Unfortunately, these practices are maintained in the name of lower costs. Treating the waste byproduct is significantly more expensive than simply dumping it, and using new water. But that’s where Redemption… redeems, itself? (I’m really, very sorry.) The waste that the fish are producing is also the perfect kind of food for plants. In fact, these guys are using an elaborate hydroponic irrigation system to grow all kinds of useful plants. Not THOSE kinds of plants, but they’ve successfully grown wasabi, and basil plants, which they hope to produce in abundance as time goes on.
“Everything biological wants to live,” Andy tells me—which is like, duh; but listen: “We have come far enough… especially for fish and plant species, we know so much. Giving them the bare minimum, giving them exactly what they need to live, and figuring out ways to bring that into the facility with the smallest input is how we knock down costs in the long-term, but in the short-term knock down environmental impact.”
All right, so let’s catch ourselves up. We’ve got a model which is, at once, ethical in both its business and biological consciousness. It seeks to introduce a product—a species of fish, into a market which currently doesn’t exactly recognize it. Consider that there are concerns about the state of cod in the Atlantic, for example, whose numbers are thinning. There are two prevailing theories, that the cod are either overfished or that temperatures in our vicinity are getting warmer than the cod prefer. In either case, it’s a result of unhealthy changes being made to the cod’s environment. Sure, freshwater fish, like trout and tilapia, aren’t exactly the same as the saltwater fish we all know and love, but they’re similarly delicious. However, largest producers of these fish aren’t anywhere near the North Shore, or New England, at all. Redemption wants to change that, and they’re making strides.

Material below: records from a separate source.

(* ===== verification/SeAccess.v ===== *)
(** * Access checking (src/ntoskrnl/se/accessck.c)

    The security reference monitor's decision: which of the accesses a thread
    asks for its token is granted by an object's security descriptor.  The
    discretionary ACL is a list of access control entries in order; a SID is a
    structured value compared for equality (the source compares revision, count
    and then the memory); an access mask is a 32-bit number.  A type list is the
    array the source walks, entries updated by index; an access outside the
    array is the outcome [None].

    Tokens are not locked in the model: the routines below run under the lock
    their callers take.  Whether the pool allocation of the privilege set
    succeeds is an argument.  The ASSERTs of SepAccessCheck (that Privileges is
    there when ACCESS_SYSTEM_SECURITY is asked for, that accesses remain when the
    DACL is empty, that no generic access is asked for) and of SepTokenIsOwner
    (that the descriptor has an owner) are taken as in a free build, where they are
    empty: the theorems hold whether their conditions do or not, and a descriptor
    has an owner. *)

From S2P Require Import Prelude.

Module Access.

(** ** Constants *)

Definition READ_CONTROL : Z := 0x00020000.
Definition WRITE_DAC : Z := 0x00040000.
Definition WRITE_OWNER : Z := 0x00080000.
Definition ACCESS_SYSTEM_SECURITY : Z := 0x01000000.
Definition MAXIMUM_ALLOWED : Z := 0x02000000.
Definition SE_GROUP_ENABLED : Z := 0x00000004.
Definition SE_GROUP_USE_FOR_DENY_ONLY : Z := 0x00000010.
Definition SE_PRIVILEGE_ENABLED : Z := 0x00000002.
Definition INHERIT_ONLY_ACE : Z := 0x8.
Definition TOKEN_IS_RESTRICTED : Z := 0x10.
Definition ACCESS_MAX_LEVEL : Z := 4.

Inductive NTSTATUS :=
  | STATUS_SUCCESS
  | STATUS_ACCESS_DENIED
  | STATUS_PRIVILEGE_NOT_HELD
  | STATUS_NO_MEMORY
  | STATUS_INVALID_PARAMETER
  | STATUS_INSUFFICIENT_RESOURCES
  | STATUS_NOT_IMPLEMENTED
  | STATUS_BAD_IMPERSONATION_LEVEL.

Definition NT_SUCCESS (s : NTSTATUS) : bool := match s with STATUS_SUCCESS => true | _ => false end.

(** Masks: [hits a m] is the C test [a & m], [without a m] is [a & ~m]. *)
Definition hits (a m : Z) : bool := negb (Z.land a m =? 0).
Definition without (a m : Z) : Z := Z.land a (Z.lnot m).

(** ** Tokens, security descriptors, access control lists *)

Record SID := mkSid { Revision : Z; IdentifierAuthority : list Z; SubAuthority : list Z }.

#[export] Instance SID_eq_dec : EqDecision SID.
Proof. solve_decision. Defined.

Definition SePrincipalSelfSid : SID := mkSid 1 [0; 0; 0; 0; 0; 5] [10].
Definition SeWorldSid : SID := mkSid 1 [0; 0; 0; 0; 0; 1] [0].

(** The luid of a privilege is its number. *)
Definition SeSecurityPrivilege : Z := 8.
Definition SeTakeOwnershipPrivilege : Z := 9.

Record TOKEN := mkToken {
  UserAndGroups : list (SID * Z);
  RestrictedSids : list (SID * Z);
  Privileges : list (Z * Z);
  TokenFlags : Z }.

(** The entries an access check looks at; [OtherAce] is an entry of any other
    type (audit, alarm).  An object ACE without an object type is the source's
    RtlObjectAceObjectType returning NULL; a GUID is a 128-bit number. *)
Inductive ACE_BODY :=
  | ACCESS_ALLOWED_ACE (Mask : Z) (Sid : SID)
  | ACCESS_ALLOWED_OBJECT_ACE (Mask : Z) (ObjectType : option Z) (Sid : SID)
  | ACCESS_ALLOWED_COMPOUND_ACE (Mask : Z) (ClientSid ServerSid : SID)
  | ACCESS_DENIED_ACE (Mask : Z) (Sid : SID)
  | ACCESS_DENIED_OBJECT_ACE (Mask : Z) (ObjectType : option Z) (Sid : SID)
  | OtherAce.

Record ACE := mkAce { AceFlags : Z; Body : ACE_BODY }.

(** SE_DACL_PRESENT, the owner, and the DACL pointer. *)
Record SECURITY_DESCRIPTOR := mkSD { DaclPresent : bool; Owner : SID; Dacl : option (list ACE) }.

(** Finding the DACL: NULL also when SE_DACL_PRESENT is clear. *)
Definition RtlpDaclAddrSecurityDescriptor (sd : SECURITY_DESCRIPTOR) : option (list ACE) :=
  if DaclPresent sd then Dacl sd else None.

Inductive KPROCESSOR_MODE := KernelMode | UserMode.

(** ** Privileges *)

(** SepPrivilegeCheck for the one privilege SepSinglePrivilegeCheck asks for:
    an enabled privilege with that luid. *)
Definition SepSinglePrivilegeCheck (DesiredPrivilege : Z) (Token : TOKEN) (PreviousMode : KPROCESSOR_MODE) : bool :=
  match PreviousMode with
  | KernelMode => true
  | UserMode =>
      existsb (fun '(Luid, Attributes) => hits Attributes SE_PRIVILEGE_ENABLED && (Luid =? DesiredPrivilege))
        (Privileges Token)
  end.

Definition SeTokenIsRestricted (Token : TOKEN) : bool := hits (TokenFlags Token) TOKEN_IS_RESTRICTED.

(** ** SIDs in a token *)

(** The replacement of the constant PRINCIPAL_SELF_SID. *)
Definition self_sid (PrincipalSelfSid : option SID) (Sid : SID) : SID :=
  match PrincipalSelfSid with
  | Some self => if bool_decide (SePrincipalSelfSid = Sid) then self else Sid
  | None => Sid
  end.

(** The loop of SepSidInToken: the first entry that matches decides. *)
Fixpoint sid_in_token (i : nat) (l : list (SID * Z)) (Sid : SID) (DenyAce : bool) : bool :=
  match l with
  | [] => false
  | (MatchSid, Attributes) :: l =>
      if bool_decide (Sid = MatchSid) then
        (i =? 0)%nat || hits Attributes SE_GROUP_ENABLED ||
        (DenyAce && hits Attributes SE_GROUP_USE_FOR_DENY_ONLY)
      else sid_in_token (S i) l Sid DenyAce
  end.

Definition SepSidInToken (Token : TOKEN) (PrincipalSelfSid : option SID) (Sid : SID) (DenyAce : bool) : bool :=
  sid_in_token 0 (UserAndGroups Token) (self_sid PrincipalSelfSid Sid) DenyAce.

(** The loop of SepSidInTokenEx. *)
Fixpoint sid_in_token_ex (i : nat) (l : list (SID * Z)) (Sid : SID) (DenyAce Restricted : bool) : bool :=
  match l with
  | [] => false
  | (MatchSid, Attributes) :: l =>
      if bool_decide (Sid = MatchSid) then
        (negb Restricted && (i =? 0)%nat && negb (hits Attributes SE_GROUP_USE_FOR_DENY_ONLY)) ||
        hits Attributes SE_GROUP_ENABLED ||
        (DenyAce && hits Attributes SE_GROUP_USE_FOR_DENY_ONLY)
      else sid_in_token_ex (S i) l Sid DenyAce Restricted
  end.

Definition SepSidInTokenEx (Token : TOKEN) (PrincipalSelfSid : option SID) (Sid : SID)
    (DenyAce Restricted : bool) : bool :=
  sid_in_token_ex 0 (if Restricted then RestrictedSids Token else UserAndGroups Token)
    (self_sid PrincipalSelfSid Sid) DenyAce Restricted.

Definition SepTokenIsOwner (Token : TOKEN) (sd : SECURITY_DESCRIPTOR) : bool :=
  let rc := SepSidInToken Token None (Owner sd) false in
  if rc && hits (TokenFlags Token) TOKEN_IS_RESTRICTED
  then SepSidInTokenEx Token None (Owner sd) false true
  else rc.

(** ** Object type lists *)

Record IOBJECT_TYPE_LIST := mkType {
  Level : Z; ObjectType : Z; ParentIndex : Z;
  Remaining : Z; CurrentGranted : Z; CurrentDenied : Z }.

Definition set_Remaining (e : IOBJECT_TYPE_LIST) (v : Z) : IOBJECT_TYPE_LIST :=
  mkType (Level e) (ObjectType e) (ParentIndex e) v (CurrentGranted e) (CurrentDenied e).
Definition set_CurrentGranted (e : IOBJECT_TYPE_LIST) (v : Z) : IOBJECT_TYPE_LIST :=
  mkType (Level e) (ObjectType e) (ParentIndex e) (Remaining e) v (CurrentDenied e).
Definition set_CurrentDenied (e : IOBJECT_TYPE_LIST) (v : Z) : IOBJECT_TYPE_LIST :=
  mkType (Level e) (ObjectType e) (ParentIndex e) (Remaining e) (CurrentGranted e) v.

Inductive ACCESS_MASK_FIELD_TO_UPDATE := UpdateRemaining | UpdateCurrentGranted | UpdateCurrentDenied.

(** SeCaptureObjectTypeList: the loop over the caller's (Level, ObjectType)
    pairs, [Levels] the last index seen at each level (unwritten entries are
    [None]; reading one would be a fault). *)
Fixpoint capture_types (i : Z) (prev : option Z) (Levels : list (option Z)) (l : list (Z * Z))
    : option (NTSTATUS * list IOBJECT_TYPE_LIST) :=
  match l with
  | [] => Some (STATUS_SUCCESS, [])
  | (CurrentLevel, Guid) :: l =>
      if CurrentLevel >? ACCESS_MAX_LEVEL then Some (STATUS_INVALID_PARAMETER, [])
      else if match prev with
              | None => negb (CurrentLevel =? 0)
              | Some p => (CurrentLevel >? p + 1) || (CurrentLevel =? 0)
              end
      then Some (STATUS_INVALID_PARAMETER, [])
      else
        Parent ← (if CurrentLevel =? 0 then Some (-1)
                  else p ← Levels !! Z.to_nat (CurrentLevel - 1); p);
        let Levels := <[Z.to_nat CurrentLevel := Some i]> Levels in
        '(Status, rest) ← capture_types (i + 1) (Some CurrentLevel) Levels l;
        Some (Status, mkType CurrentLevel Guid Parent 0 0 0 :: rest)
  end.

(** The count whose entries, of sizeof(IOBJECT_TYPE_LIST) = 36 bytes, fit the
    system range. *)
Definition IsValidElementCount (MmSystemRangeStart Count : Z) : bool :=
  Count <? u32 (0xFFFFFFFF - MmSystemRangeStart + 1) / 36.

(** The captured list, empty for NULL.  The caller's memory is readable (the
    exception handler would return the exception code); [PoolOk] is whether the
    allocation succeeds. *)
Definition SeCaptureObjectTypeList (ObjectTypeList : option (list (Z * Z))) (ObjectTypeListLength : Z)
    (RequestorMode : KPROCESSOR_MODE) (MmSystemRangeStart : Z) (PoolOk : bool) : option (NTSTATUS * list IOBJECT_TYPE_LIST) :=
  match RequestorMode with
  | KernelMode => Some (STATUS_NOT_IMPLEMENTED, [])
  | UserMode =>
      if ObjectTypeListLength =? 0 then Some (STATUS_SUCCESS, [])
      else
        match ObjectTypeList with
        | None => Some (STATUS_INVALID_PARAMETER, [])
        | Some l =>
            if negb (IsValidElementCount MmSystemRangeStart ObjectTypeListLength) then Some (STATUS_INVALID_PARAMETER, [])
            else if negb PoolOk then Some (STATUS_INSUFFICIENT_RESOURCES, [])
            else
              '(Status, t) ← capture_types 0 None (replicate 5 None) (take (Z.to_nat ObjectTypeListLength) l);
              Some (Status, if NT_SUCCESS Status then t else [])
        end
  end.

Fixpoint find_type (i : nat) (g : Z) (l : list IOBJECT_TYPE_LIST) : option nat :=
  match l with
  | [] => None
  | e :: l => if g =? ObjectType e then Some i else find_type (S i) g l
  end.

Definition SepObjectInTypeList (g : Z) (l : list IOBJECT_TYPE_LIST) : option nat := find_type 0 g l.

(** The loop over the children of a parent at level [plevel]: the accumulated
    Remaining, CurrentGranted and CurrentDenied of the direct children. *)
Fixpoint sum_children (plevel level : Z) (l : list IOBJECT_TYPE_LIST) (r g d : Z) : Z * Z * Z :=
  match l with
  | [] => (r, g, d)
  | e :: l =>
      if Level e <=? plevel then (r, g, d)
      else if negb (Level e =? level) then sum_children plevel level l r g d
      else sum_children plevel level l (Z.lor r (Remaining e)) (Z.land g (CurrentGranted e))
             (Z.lor d (CurrentDenied e))
  end.

Fixpoint SepUpdateParentTypeList (fuel : nat) (l : list IOBJECT_TYPE_LIST) (StartIndex : nat)
    : option (list IOBJECT_TYPE_LIST) :=
  match fuel with
  | O => None
  | S fuel =>
      e ← l !! StartIndex;
      if ParentIndex e =? -1 then Some l
      else
        let Parent := Z.to_nat (ParentIndex e) in
        p ← l !! Parent;
        let '(r, g, d) := sum_children (Level p) (Level e) (drop (S Parent) l) 0 0xFFFFFFFF 0 in
        if (r =? Remaining p) && (g =? CurrentGranted p) && (d =? CurrentDenied p) then Some l
        else
          let p' := set_CurrentDenied (set_CurrentGranted (set_Remaining p r) g) d in
          SepUpdateParentTypeList fuel (<[Parent := p']> l) Parent
  end.

Definition update_entry (f : ACCESS_MASK_FIELD_TO_UPDATE) (AccessMask : Z) (e : IOBJECT_TYPE_LIST)
    : IOBJECT_TYPE_LIST :=
  match f with
  | UpdateRemaining => set_Remaining e (without (Remaining e) AccessMask)
  | UpdateCurrentGranted =>
      set_CurrentGranted e (Z.lor (CurrentGranted e) (without AccessMask (CurrentDenied e)))
  | UpdateCurrentDenied =>
      set_CurrentDenied e (Z.lor (CurrentDenied e) (without AccessMask (CurrentGranted e)))
  end.

Definition field_of (f : ACCESS_MASK_FIELD_TO_UPDATE) (e : IOBJECT_TYPE_LIST) : Z :=
  match f with
  | UpdateRemaining => Remaining e
  | UpdateCurrentGranted => CurrentGranted e
  | UpdateCurrentDenied => CurrentDenied e
  end.

(** The loop over the entries after the target, up to the first one that is
    not below it. *)
Fixpoint update_children (f : ACCESS_MASK_FIELD_TO_UPDATE) (AccessMask level : Z)
    (l : list IOBJECT_TYPE_LIST) : list IOBJECT_TYPE_LIST :=
  match l with
  | [] => []
  | e :: l' => if Level e <=? level then l
               else update_entry f AccessMask e :: update_children f AccessMask level l'
  end.

Definition SepAddAccessTypeList (l : list IOBJECT_TYPE_LIST) (StartIndex : nat) (AccessMask : Z)
    (f : ACCESS_MASK_FIELD_TO_UPDATE) : option (list IOBJECT_TYPE_LIST) :=
  e ← l !! StartIndex;
  let e' := update_entry f AccessMask e in
  let unchanged := field_of f e =? field_of f e' in
  let l := <[StartIndex := e']> l in
  match f, unchanged with
  | UpdateRemaining, true => Some l
  | _, _ =>
      l ← (if unchanged then Some l else SepUpdateParentTypeList (S (length l)) l StartIndex);
      Some (take (S StartIndex) l ++ update_children f AccessMask (Level e) (drop (S StartIndex) l))
  end.

(** ** The two walks over the DACL *)

Section Checks.
Variables (EToken PrimaryToken : TOKEN) (PrincipalSelfSid : option SID).
(** ObjectTypeListLength: the length of the list the caller passed. *)
Variable ObjectTypeListLength : Z.

(** An entry applied to the whole object: element 0, directly when it is the
    only one. *)
Definition update_object (l : list IOBJECT_TYPE_LIST) (Mask : Z) (f : ACCESS_MASK_FIELD_TO_UPDATE)
    : option (list IOBJECT_TYPE_LIST) :=
  match l with
  | [e] => Some [update_entry f Mask e]
  | _ => SepAddAccessTypeList l 0 Mask f
  end.

(** An entry applied to the object type it names, if the list has it. *)
Definition update_type (l : list IOBJECT_TYPE_LIST) (g Mask : Z) (f : ACCESS_MASK_FIELD_TO_UPDATE)
    : option (list IOBJECT_TYPE_LIST) :=
  match SepObjectInTypeList g l with
  | Some Index => SepAddAccessTypeList l Index Mask f
  | None => Some l
  end.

In fact, you might have already had the opportunity to sample some of Redemption’s product, and you may not even know it. Chef Tim Haigh, over at Bambolina, has prepared some of Redemption’s rainbow trout—and just recently, the Hawthorne Hotel showcased some Redemption trout for restaurant week. This spring, you’ll have the opportunity to check out the Marblehead farmer’s market (fingers crossed for Salem’s,) and score some of their trout for yourself. “That’s really where the proof is going to be in the pudding,” this is Andy again, “we really want to get it in front of people so that they start changing their mind about rainbow trout, and start asking questions about farming practices with fish.”
“Trout is our entry-point, but what we’re trying to do is to diversify into other species—we’re trying to present a whole seafood option other than the ocean. Rainbow trout? Number-one best fish to introduce to the North Shore. You don’t see it on the menu, but you know it, and you love it.”
Long story short, we are all confronted with the responsibility of sustaining life on this planet – not just our own, but the quality of life around us. We’ve made great strides as far as energy production, and consumption are concerned, but it’s time to get serious about sustainable food and farming practices. Redemption Fish Company has the right idea, and Colin and Andy are working tirelessly to improve and introduce a cleaner, more ethical product to us, and through remarkably creative means.